**Activity**
Which of the lines below include the word "with"? Pull each one out.

Entries taken from a collection:
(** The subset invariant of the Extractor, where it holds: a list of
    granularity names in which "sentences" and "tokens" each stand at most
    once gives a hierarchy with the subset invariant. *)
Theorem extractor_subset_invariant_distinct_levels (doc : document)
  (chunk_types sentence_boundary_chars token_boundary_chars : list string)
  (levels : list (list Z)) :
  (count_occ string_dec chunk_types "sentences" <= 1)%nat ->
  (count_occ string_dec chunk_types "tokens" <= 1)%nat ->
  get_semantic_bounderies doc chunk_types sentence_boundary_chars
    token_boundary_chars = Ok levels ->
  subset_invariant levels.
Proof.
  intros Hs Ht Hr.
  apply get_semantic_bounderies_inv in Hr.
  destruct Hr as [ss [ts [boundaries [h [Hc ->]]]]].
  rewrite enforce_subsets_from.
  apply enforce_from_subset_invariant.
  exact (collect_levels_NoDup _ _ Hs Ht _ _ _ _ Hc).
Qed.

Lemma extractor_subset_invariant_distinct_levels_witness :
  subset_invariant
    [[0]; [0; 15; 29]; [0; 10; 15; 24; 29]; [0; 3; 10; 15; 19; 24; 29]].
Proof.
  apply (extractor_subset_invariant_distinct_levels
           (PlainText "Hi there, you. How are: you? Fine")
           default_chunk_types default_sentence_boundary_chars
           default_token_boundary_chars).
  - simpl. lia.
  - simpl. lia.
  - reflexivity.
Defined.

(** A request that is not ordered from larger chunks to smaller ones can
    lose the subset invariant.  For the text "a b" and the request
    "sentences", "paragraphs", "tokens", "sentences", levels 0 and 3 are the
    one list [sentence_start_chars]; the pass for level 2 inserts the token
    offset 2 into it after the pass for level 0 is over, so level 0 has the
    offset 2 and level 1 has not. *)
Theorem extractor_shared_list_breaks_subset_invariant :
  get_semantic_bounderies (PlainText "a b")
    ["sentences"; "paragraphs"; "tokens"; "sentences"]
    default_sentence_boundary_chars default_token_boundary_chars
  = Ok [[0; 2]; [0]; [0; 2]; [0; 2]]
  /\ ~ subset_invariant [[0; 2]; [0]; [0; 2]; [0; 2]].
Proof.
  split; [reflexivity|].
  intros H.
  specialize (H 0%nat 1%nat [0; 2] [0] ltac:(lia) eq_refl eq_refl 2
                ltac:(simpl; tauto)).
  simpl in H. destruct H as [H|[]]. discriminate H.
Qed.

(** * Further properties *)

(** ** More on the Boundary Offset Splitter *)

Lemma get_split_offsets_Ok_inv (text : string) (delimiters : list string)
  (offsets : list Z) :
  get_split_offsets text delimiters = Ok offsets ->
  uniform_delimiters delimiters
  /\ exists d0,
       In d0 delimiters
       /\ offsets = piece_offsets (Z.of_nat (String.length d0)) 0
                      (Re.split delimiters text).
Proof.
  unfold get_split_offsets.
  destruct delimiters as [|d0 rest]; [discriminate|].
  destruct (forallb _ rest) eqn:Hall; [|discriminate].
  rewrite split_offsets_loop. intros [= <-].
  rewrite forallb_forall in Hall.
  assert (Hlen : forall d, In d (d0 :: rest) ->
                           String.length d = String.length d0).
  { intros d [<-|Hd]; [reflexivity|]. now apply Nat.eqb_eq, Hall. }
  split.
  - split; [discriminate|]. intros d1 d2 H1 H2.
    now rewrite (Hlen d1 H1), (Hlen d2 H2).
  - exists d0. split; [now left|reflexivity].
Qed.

* * *

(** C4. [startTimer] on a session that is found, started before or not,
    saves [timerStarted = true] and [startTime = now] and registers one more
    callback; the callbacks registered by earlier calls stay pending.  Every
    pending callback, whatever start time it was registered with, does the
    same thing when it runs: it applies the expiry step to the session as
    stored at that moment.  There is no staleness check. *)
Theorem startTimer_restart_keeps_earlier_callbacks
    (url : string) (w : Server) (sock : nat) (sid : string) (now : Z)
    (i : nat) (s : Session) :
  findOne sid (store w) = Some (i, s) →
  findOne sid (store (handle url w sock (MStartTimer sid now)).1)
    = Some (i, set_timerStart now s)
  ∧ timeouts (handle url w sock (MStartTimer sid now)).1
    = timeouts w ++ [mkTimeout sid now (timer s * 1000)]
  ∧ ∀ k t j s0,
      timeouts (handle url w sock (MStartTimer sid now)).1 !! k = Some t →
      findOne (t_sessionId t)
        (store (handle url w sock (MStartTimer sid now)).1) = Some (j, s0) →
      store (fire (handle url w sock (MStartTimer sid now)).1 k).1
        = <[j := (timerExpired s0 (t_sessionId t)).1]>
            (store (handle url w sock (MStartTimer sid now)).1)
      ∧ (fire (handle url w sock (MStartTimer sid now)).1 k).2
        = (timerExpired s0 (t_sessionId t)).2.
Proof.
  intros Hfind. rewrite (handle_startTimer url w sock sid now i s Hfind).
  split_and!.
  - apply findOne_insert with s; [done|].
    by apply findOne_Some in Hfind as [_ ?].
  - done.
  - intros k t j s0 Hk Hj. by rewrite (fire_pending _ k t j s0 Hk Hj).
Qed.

**Result**
    once gives a hierarchy with the subset invariant. *)
    pending callback, whatever start time it was registered with, does the
  - apply findOne_insert with s; [done|].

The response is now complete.